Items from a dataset
====
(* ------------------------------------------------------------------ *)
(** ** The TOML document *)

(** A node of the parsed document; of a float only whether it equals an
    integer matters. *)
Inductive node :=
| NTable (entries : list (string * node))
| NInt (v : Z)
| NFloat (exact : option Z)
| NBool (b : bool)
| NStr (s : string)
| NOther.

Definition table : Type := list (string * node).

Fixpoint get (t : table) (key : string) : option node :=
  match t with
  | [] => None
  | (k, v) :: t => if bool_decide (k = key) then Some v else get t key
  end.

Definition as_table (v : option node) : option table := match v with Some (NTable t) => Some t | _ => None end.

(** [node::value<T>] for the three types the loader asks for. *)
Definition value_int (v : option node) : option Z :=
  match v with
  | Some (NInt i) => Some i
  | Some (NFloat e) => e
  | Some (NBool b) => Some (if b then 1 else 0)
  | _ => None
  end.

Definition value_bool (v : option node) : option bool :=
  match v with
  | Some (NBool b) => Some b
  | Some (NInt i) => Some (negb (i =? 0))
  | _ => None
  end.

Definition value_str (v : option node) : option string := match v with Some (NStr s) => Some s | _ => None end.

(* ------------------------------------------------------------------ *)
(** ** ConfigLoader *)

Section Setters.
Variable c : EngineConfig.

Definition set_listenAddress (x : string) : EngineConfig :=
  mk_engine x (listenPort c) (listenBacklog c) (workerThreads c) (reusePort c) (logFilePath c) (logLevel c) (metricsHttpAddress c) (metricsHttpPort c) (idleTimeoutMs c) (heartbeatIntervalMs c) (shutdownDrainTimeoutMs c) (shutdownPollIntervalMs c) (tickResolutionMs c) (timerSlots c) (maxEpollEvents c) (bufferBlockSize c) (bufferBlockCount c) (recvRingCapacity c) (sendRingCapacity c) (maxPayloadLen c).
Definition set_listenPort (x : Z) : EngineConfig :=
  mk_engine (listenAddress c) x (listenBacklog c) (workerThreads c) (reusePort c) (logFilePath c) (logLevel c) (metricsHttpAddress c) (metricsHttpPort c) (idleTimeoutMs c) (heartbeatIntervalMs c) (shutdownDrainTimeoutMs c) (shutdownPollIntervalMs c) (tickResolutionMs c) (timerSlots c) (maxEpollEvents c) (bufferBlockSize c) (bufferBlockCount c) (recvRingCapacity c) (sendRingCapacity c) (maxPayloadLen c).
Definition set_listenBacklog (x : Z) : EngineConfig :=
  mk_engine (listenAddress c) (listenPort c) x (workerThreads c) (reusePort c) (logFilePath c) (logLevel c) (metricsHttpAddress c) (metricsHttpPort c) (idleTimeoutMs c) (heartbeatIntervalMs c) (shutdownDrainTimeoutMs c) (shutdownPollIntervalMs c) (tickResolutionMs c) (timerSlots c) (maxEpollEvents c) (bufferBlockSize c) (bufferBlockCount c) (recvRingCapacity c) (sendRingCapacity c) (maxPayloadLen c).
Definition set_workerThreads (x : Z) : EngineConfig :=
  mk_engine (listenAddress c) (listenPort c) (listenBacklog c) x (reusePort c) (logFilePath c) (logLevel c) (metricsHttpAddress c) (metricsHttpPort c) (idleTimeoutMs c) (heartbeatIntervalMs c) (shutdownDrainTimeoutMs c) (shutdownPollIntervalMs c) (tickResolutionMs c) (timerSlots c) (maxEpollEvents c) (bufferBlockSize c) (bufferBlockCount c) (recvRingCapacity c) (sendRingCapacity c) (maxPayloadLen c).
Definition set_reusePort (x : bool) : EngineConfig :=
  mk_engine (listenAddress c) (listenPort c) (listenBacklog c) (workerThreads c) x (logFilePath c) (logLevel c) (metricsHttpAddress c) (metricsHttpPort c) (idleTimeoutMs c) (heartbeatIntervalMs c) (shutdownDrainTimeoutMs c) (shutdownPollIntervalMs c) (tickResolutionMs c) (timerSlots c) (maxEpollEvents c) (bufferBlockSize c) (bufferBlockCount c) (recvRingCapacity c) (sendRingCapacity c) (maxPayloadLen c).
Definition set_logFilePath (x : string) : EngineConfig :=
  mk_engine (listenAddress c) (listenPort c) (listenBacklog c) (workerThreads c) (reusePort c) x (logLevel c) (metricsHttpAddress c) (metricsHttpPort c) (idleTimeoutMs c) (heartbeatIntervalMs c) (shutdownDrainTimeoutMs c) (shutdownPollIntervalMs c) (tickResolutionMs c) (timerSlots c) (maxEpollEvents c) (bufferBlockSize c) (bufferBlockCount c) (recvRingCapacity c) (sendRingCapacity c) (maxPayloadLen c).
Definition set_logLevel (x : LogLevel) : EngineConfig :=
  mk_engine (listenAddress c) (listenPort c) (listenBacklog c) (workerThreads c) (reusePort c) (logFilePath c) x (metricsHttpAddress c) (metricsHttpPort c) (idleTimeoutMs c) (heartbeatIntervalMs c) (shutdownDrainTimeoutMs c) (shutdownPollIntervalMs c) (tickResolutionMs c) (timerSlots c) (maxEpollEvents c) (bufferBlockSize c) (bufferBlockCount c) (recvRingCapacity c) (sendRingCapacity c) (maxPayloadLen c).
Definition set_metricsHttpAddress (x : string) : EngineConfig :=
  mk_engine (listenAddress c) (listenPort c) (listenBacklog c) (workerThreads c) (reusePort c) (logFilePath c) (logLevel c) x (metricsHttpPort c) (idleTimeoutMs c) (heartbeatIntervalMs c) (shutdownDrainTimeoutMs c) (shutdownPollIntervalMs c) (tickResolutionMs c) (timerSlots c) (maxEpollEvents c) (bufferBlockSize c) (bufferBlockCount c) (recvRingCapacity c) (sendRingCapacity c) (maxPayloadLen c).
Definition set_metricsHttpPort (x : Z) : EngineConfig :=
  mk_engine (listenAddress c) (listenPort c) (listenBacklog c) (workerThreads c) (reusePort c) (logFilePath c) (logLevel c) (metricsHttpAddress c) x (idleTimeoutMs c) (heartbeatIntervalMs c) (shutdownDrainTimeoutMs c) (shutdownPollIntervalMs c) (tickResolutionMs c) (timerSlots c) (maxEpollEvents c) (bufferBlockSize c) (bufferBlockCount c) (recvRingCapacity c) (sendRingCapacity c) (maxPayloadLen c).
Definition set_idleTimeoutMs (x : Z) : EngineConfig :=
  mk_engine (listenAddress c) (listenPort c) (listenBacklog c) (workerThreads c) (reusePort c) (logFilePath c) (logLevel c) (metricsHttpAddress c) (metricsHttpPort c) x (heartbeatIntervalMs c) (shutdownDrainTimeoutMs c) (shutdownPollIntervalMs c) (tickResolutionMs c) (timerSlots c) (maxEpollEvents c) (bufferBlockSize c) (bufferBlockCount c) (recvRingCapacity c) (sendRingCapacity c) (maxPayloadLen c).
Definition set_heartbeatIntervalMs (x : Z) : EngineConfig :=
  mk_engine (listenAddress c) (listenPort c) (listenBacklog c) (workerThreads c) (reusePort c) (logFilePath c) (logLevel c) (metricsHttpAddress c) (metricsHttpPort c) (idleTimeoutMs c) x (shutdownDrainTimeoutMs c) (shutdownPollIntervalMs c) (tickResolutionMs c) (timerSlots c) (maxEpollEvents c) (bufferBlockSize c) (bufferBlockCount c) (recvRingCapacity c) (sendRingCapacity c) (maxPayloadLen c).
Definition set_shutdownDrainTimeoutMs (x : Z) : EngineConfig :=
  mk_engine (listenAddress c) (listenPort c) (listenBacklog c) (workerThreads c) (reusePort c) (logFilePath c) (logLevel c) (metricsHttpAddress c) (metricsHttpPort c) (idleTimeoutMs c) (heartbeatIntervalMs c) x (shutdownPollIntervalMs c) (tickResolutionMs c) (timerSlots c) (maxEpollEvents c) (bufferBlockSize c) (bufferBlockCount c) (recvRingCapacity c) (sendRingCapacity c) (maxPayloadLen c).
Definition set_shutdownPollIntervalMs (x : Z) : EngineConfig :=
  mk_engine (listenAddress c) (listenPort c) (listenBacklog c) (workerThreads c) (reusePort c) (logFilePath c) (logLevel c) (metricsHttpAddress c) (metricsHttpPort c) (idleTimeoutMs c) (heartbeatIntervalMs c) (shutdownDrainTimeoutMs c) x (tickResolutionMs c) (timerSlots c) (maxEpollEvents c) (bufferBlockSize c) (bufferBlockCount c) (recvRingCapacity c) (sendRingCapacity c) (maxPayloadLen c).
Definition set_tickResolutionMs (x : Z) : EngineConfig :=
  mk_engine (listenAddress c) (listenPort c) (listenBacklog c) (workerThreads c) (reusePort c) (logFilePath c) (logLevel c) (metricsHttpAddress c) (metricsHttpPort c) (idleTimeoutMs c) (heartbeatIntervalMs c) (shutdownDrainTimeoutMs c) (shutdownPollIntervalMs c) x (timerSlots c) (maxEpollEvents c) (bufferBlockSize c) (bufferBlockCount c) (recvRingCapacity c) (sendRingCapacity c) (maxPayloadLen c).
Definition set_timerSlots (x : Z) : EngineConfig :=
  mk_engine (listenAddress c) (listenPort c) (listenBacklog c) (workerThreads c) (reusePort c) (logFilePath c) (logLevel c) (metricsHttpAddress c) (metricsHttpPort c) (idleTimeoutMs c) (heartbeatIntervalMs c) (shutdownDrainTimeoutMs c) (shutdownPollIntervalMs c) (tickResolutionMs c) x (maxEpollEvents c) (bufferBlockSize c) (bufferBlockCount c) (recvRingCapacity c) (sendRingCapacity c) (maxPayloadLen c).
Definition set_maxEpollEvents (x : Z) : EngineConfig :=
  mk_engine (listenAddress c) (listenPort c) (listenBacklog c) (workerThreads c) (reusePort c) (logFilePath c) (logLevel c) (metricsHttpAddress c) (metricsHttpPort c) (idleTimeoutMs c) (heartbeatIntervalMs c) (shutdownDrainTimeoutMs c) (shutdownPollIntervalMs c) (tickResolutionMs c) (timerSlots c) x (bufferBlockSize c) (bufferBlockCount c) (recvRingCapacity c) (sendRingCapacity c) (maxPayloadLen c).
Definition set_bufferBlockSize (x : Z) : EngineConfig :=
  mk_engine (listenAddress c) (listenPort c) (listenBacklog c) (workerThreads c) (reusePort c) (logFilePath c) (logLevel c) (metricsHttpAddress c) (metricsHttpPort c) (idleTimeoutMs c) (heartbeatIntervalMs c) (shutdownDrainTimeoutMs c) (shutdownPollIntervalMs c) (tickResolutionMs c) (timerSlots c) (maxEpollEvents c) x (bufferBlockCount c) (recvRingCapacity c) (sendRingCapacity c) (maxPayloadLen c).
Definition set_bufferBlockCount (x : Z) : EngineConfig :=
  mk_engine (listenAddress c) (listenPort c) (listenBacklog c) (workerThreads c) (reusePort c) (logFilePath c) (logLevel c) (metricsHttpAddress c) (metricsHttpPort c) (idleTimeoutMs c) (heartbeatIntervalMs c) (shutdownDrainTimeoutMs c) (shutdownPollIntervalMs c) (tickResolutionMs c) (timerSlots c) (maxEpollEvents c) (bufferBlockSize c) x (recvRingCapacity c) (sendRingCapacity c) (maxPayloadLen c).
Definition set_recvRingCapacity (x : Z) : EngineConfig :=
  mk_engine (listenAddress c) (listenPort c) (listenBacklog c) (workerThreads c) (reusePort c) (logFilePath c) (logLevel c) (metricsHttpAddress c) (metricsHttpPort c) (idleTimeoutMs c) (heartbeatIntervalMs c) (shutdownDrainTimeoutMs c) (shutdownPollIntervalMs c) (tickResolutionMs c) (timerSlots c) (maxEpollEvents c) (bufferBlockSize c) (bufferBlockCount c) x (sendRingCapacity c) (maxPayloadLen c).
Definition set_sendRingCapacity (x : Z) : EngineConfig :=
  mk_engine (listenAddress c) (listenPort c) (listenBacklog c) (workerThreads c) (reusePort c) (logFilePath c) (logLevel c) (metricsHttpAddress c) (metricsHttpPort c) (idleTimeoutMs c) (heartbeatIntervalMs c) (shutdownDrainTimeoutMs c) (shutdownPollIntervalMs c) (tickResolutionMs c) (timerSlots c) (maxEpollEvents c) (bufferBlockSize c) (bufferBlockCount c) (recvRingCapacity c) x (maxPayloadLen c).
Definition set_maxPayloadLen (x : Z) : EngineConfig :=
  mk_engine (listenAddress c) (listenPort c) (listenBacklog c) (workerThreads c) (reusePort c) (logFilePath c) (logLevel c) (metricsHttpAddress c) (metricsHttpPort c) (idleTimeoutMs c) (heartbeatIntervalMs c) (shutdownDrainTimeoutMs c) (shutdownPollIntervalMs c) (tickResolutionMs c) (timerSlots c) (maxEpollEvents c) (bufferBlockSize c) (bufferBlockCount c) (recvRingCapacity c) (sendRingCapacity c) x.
====
WHAT THE TASK ASKS - Your answer should be the lines above, from the line containing "Fixpoint get (t" up to and including the line containing "Definition set_listenAddress (x", reproduced exactly and with nothing else.

FINISHED EXERCISE -
Fixpoint get (t : table) (key : string) : option node :=
  match t with
  | [] => None
  | (k, v) :: t => if bool_decide (k = key) then Some v else get t key
  end.

Definition as_table (v : option node) : option table := match v with Some (NTable t) => Some t | _ => None end.

(** [node::value<T>] for the three types the loader asks for. *)
Definition value_int (v : option node) : option Z :=
  match v with
  | Some (NInt i) => Some i
  | Some (NFloat e) => e
  | Some (NBool b) => Some (if b then 1 else 0)
  | _ => None
  end.

Definition value_bool (v : option node) : option bool :=
  match v with
  | Some (NBool b) => Some b
  | Some (NInt i) => Some (negb (i =? 0))
  | _ => None
  end.

Definition value_str (v : option node) : option string := match v with Some (NStr s) => Some s | _ => None end.

(* ------------------------------------------------------------------ *)
(** ** ConfigLoader *)

Section Setters.
Variable c : EngineConfig.

Definition set_listenAddress (x : string) : EngineConfig :=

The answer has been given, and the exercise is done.